(Corrects spelling of Ibarra's first name in par 3)
MILAN, June 16 (Reuters) - Italy's top pay-TV operator SKY said on Tuesday it was providing a wider range of services to households as it added a broadband connection in its offering of movies, sport and other content, to boost revenues in the crowded telecoms market.
The Comcast unit announced the move after a two-month lockdown to curb a coronavirus outbreak when Italy's data traffic using fixed lines almost doubled as people worked and studied from home, and spent their free time streaming videos.
"We're interested in becoming the main player in people's living rooms and the rest of their homes," the head of SKY's Italian operations Maximo Ibarra said in a presentation, adding that the plans did not include offering mobile services.
Italy has one of the lowest fiber-to-the-home usage in Europe. Demand for ultrafast home connections is expected to rise in the coming months, as many people are expected to continue working from home.
"We have been forced home, putting the Italian telecoms infrastructure under great stress," said Ibarra, a former top executive at Dutch telecoms operator KPN.
SKY has invested 230 million euros ($261 million) to launch its broadband service in Italy, he said.

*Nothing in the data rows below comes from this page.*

(** X15.  Each of the five modes is served: the result is a response that
    echoes the mode, is not flagged as an error, and carries [grouped_by]
    exactly for the trend mode with a non-empty grouping. *)
Theorem known_mode_served (dateToString : string -> Z -> string)
  (sales : list Sale) (now : Z) (m : Analytics.Mode) (days : Z)
  (group_by_arg : string) :
  exists period data,
    Analytics.handleGetSalesAnalytics dateToString sales now
      (Analytics.mode_name m) days group_by_arg
    = {| Analytics.payload :=
           Analytics.Response (Analytics.mode_name m) period
             (match m with
              | Analytics.trend =>
                  if String.eqb group_by_arg "" then None else Some group_by_arg
              | _ => None
              end)
             data;
         Analytics.isError := false |}.
Proof.
  destruct m; unfold Analytics.handleGetSalesAnalytics; cbn;
    rewrite ?andb_false_r, ?andb_true_r;
    try (destruct (String.eqb group_by_arg ""); cbn);
    eexists; eexists; reflexivity.
Qed.

(** ** Profit engine: cost map, missing costs, product filter, totals,
    insights, trend *)

Lemma getCostMap_fold_other (products : list Inventory.ProductDoc)
  (m : gmap string Profit.Cost) (k : string) :
  ~ In k (map Inventory.name products) ->
  fold_left (fun m p =>
               <[ Inventory.name p :=
                    {| Profit.c_costPrice := Inventory.costPrice p;
                       Profit.c_sellPrice := Inventory.sellPrice p;
                       Profit.c_category := Some (Inventory.category p) |} ]> m)
            products m !! k
  = m !! k.
Proof.
  revert m. induction products as [|p products IH]; intros m Hnin; simpl.
  - reflexivity.
  - rewrite IH by (intros H; apply Hnin; right; exact H).
    apply lookup_insert_ne. intros E. apply Hnin. left. exact E.
Qed.

(** X16.  The cost map finds every product of a collection with unique
    names under its name, with the product's own cost price and category;
    a name that no product carries is absent from the map. *)
Theorem getCostMap_lookup (products : list Inventory.ProductDoc) :
  List.NoDup (map Inventory.name products) ->
  (forall p, In p products ->
     Profit.getCostMap products !! Inventory.name p
     = Some {| Profit.c_costPrice := Inventory.costPrice p;
               Profit.c_sellPrice := Inventory.sellPrice p;
               Profit.c_category := Some (Inventory.category p) |})
  /\ (forall k, ~ In k (map Inventory.name products) ->
        Profit.getCostMap products !! k = None).
Proof.
  intros Hnd. unfold Profit.getCostMap. split.
  - generalize (∅ : gmap string Profit.Cost) as m.
    induction products as [|q products IH]; intros m p Hp; simpl.
    + contradiction.
    + inversion Hnd as [|? ? Hnin Hnd']; subst.
      destruct Hp as [-> | Hp]; [|apply IH; assumption].
      rewrite getCostMap_fold_other by exact Hnin.
      apply lookup_insert_eq.
  - intros k Hk. rewrite getCostMap_fold_other by exact Hk.
    apply lookup_empty.
Qed.

(** The theorem on the collection holding the Fries product only. *)
Lemma getCostMap_lookup_witness :
  List.NoDup (map Inventory.name [fries_doc])
  /\ Profit.getCostMap [fries_doc] !! "Fries"
     = Some {| Profit.c_costPrice := 80 # 100; Profit.c_sellPrice := 349 # 100;
               Profit.c_category := Some "side" |}.
Proof.
  assert (List.NoDup (map Inventory.name [fries_doc])) as H
    by (constructor; [intros [] | constructor]).
  split; [exact H|].
  exact (proj1 (getCostMap_lookup [fries_doc] H) fries_doc
           (or_introl eq_refl)).
Defined.

Lemma round2_comp (x y : Q) : x == y -> round2 x = round2 y.
Proof. intros H. unfold round2. rewrite (Math_round_comp (x * 100) (y * 100)); [reflexivity|]. rewrite H. reflexivity. Qed.

(** X17.  A product that is sold but has no entry in the cost map is costed
    at 0: its row has category ["unknown"], a cost of goods of 0 and a
    gross profit equal to its revenue. *)
Theorem profit_row_without_cost (costMap : gmap string Profit.Cost)
  (item : Analytics.Group) :
  costMap !! Analytics.g_id item = None ->
  let r := Profit.profit_row costMap item in
  Profit.pr_category r = "unknown"
  /\ Profit.cost_per_unit r = 0
  /\ Profit.cost_of_goods r == 0
  /\ Profit.gross_profit r = Profit.revenue r.
Proof.
  intros Hnone. unfold Profit.profit_row. rewrite Hnone. cbn zeta. simpl.
  split; [reflexivity|]. split; [reflexivity|]. split.
  - rewrite (round2_comp (0 * Analytics.g_quantity item) 0) by ring.
    reflexivity.
  - apply round2_comp. ring.
Qed.

(** The theorem on a sale of Fries against an empty cost map. *)
Lemma profit_row_without_cost_witness :
  let item := nth 0 (Profit.salesByProduct sales_three
                       (Profit.buildFilter 0 0 "all")) no_group in
  (∅ : gmap string Profit.Cost) !! Analytics.g_id item = None
  /\ Profit.gross_profit (Profit.profit_row ∅ item)
     = Profit.revenue (Profit.profit_row ∅ item).
Proof.
  intros item.
  assert ((∅ : gmap string Profit.Cost) !! Analytics.g_id item = None) as H
    by reflexivity.
  split; [exact H|].
  exact (proj2 (proj2 (proj2 (profit_row_without_cost ∅ item H)))).
Defined.






Lemma js_insert_perm {A : Type} (key : A -> Q) (x : A) (l : list A) :
  Permutation (JsSort.insert key x l) (x :: l).
Proof.
  induction l as [|h l IH]; simpl.
  - reflexivity.
  - destruct (Qltb (key x) (key h)).
    + rewrite IH. apply perm_swap.
    + reflexivity.
Qed.

Lemma js_sort_perm {A : Type} (key : A -> Q) (l : list A) :
  Permutation (JsSort.sort key l) l.
Proof.
  induction l as [|x l IH]; simpl.
  - reflexivity.
  - rewrite js_insert_perm. constructor. exact IH.
Qed.

Lemma js_insert_descending {A : Type} (key : A -> Q) (x : A) (l : list A) :
  descending key l -> descending key (JsSort.insert key x l).
Proof.
  unfold descending.
  induction l as [|h l IH]; simpl; intros Hs.
  - repeat constructor.
  - inversion Hs as [|? ? Hs' Hall]; subst.
    destruct (Qltb (key x) (key h)) eqn:E.
    + apply Qltb_true in E. constructor; [apply IH; exact Hs'|].
      eapply Permutation_Forall; [symmetry; apply js_insert_perm|].
      constructor; [lra | exact Hall].
    + apply Qltb_false in E. constructor; [exact Hs|].
      constructor; [exact E|].
      eapply List.Forall_impl; [|exact Hall]. simpl. intros y Hy. lra.
Qed.

Lemma js_sort_descending {A : Type} (key : A -> Q) (l : list A) :
  descending key (JsSort.sort key l).
Proof.
  induction l as [|x l IH]; simpl.
  - constructor.
  - apply js_insert_descending. exact IH.
Qed.

Lemma descending_first {A : Type} (key : A -> Q) (l : list A) (r : A) :
  descending key l -> nth_error l 0 = Some r ->
  In r l /\ forall x, In x l -> key x <= key r.
Proof.
  unfold descending. intros Hs Hr. destruct l as [|a l]; [discriminate|].
  inversion Hr; subst a. inversion Hs as [|? ? _ Hall]; subst.
  split; [left; reflexivity|].
  intros x [<- | Hx]; [lra|].
  rewrite List.Forall_forall in Hall. apply Hall. exact Hx.
Qed.

Lemma descending_last {A : Type} (key : A -> Q) (l : list A) (r : A) :
  descending key l -> nth_error l (length l - 1) = Some r ->
  In r l /\ forall x, In x l -> key r <= key x.
Proof.
  unfold descending. intros Hs. revert r.
  induction Hs as [|a l Hs IH Hall]; intros r Hr; [discriminate|].
  destruct l as [|b l].
  - inversion Hr; subst. split; [left; reflexivity|].
    intros x [<- | []]. lra.
  - assert (nth_error (b :: l) (length (b :: l) - 1) = Some r) as Hr'.
    { simpl in *. rewrite Nat.sub_0_r in *. exact Hr. }
    destruct (IH r Hr') as [Hin Hmin].
    split; [right; exact Hin|].
    intros x [<- | Hx]; [|apply Hmin; exact Hx].
    rewrite List.Forall_forall in Hall. apply Hall. exact Hin.
Qed.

SKY will provide the service using the fiber-optic infrastructure of wholesale broadband firm Open Fiber, jointly owned by Italian utility Enel and state lender CDP.
SKY's service will start in 26 cities this month and will extend to 120 during the summer.
Ibarra said it would be extended further as Open Fiber's coverage expanded. In the meantime, SKY has signed a deal with Swisscom's Fastweb to reach clients in areas not currently covered by Open Fiber.
SKY's entrance in the broadband business will add pressure on former state phone monopoly Telecom Italia, which has steadily lost market share in the fixed-line segment.
The content services offered by SKY, which has 5.2 million customers, are facing increasing competition from streaming services like Netflix and Amazon Prime Video.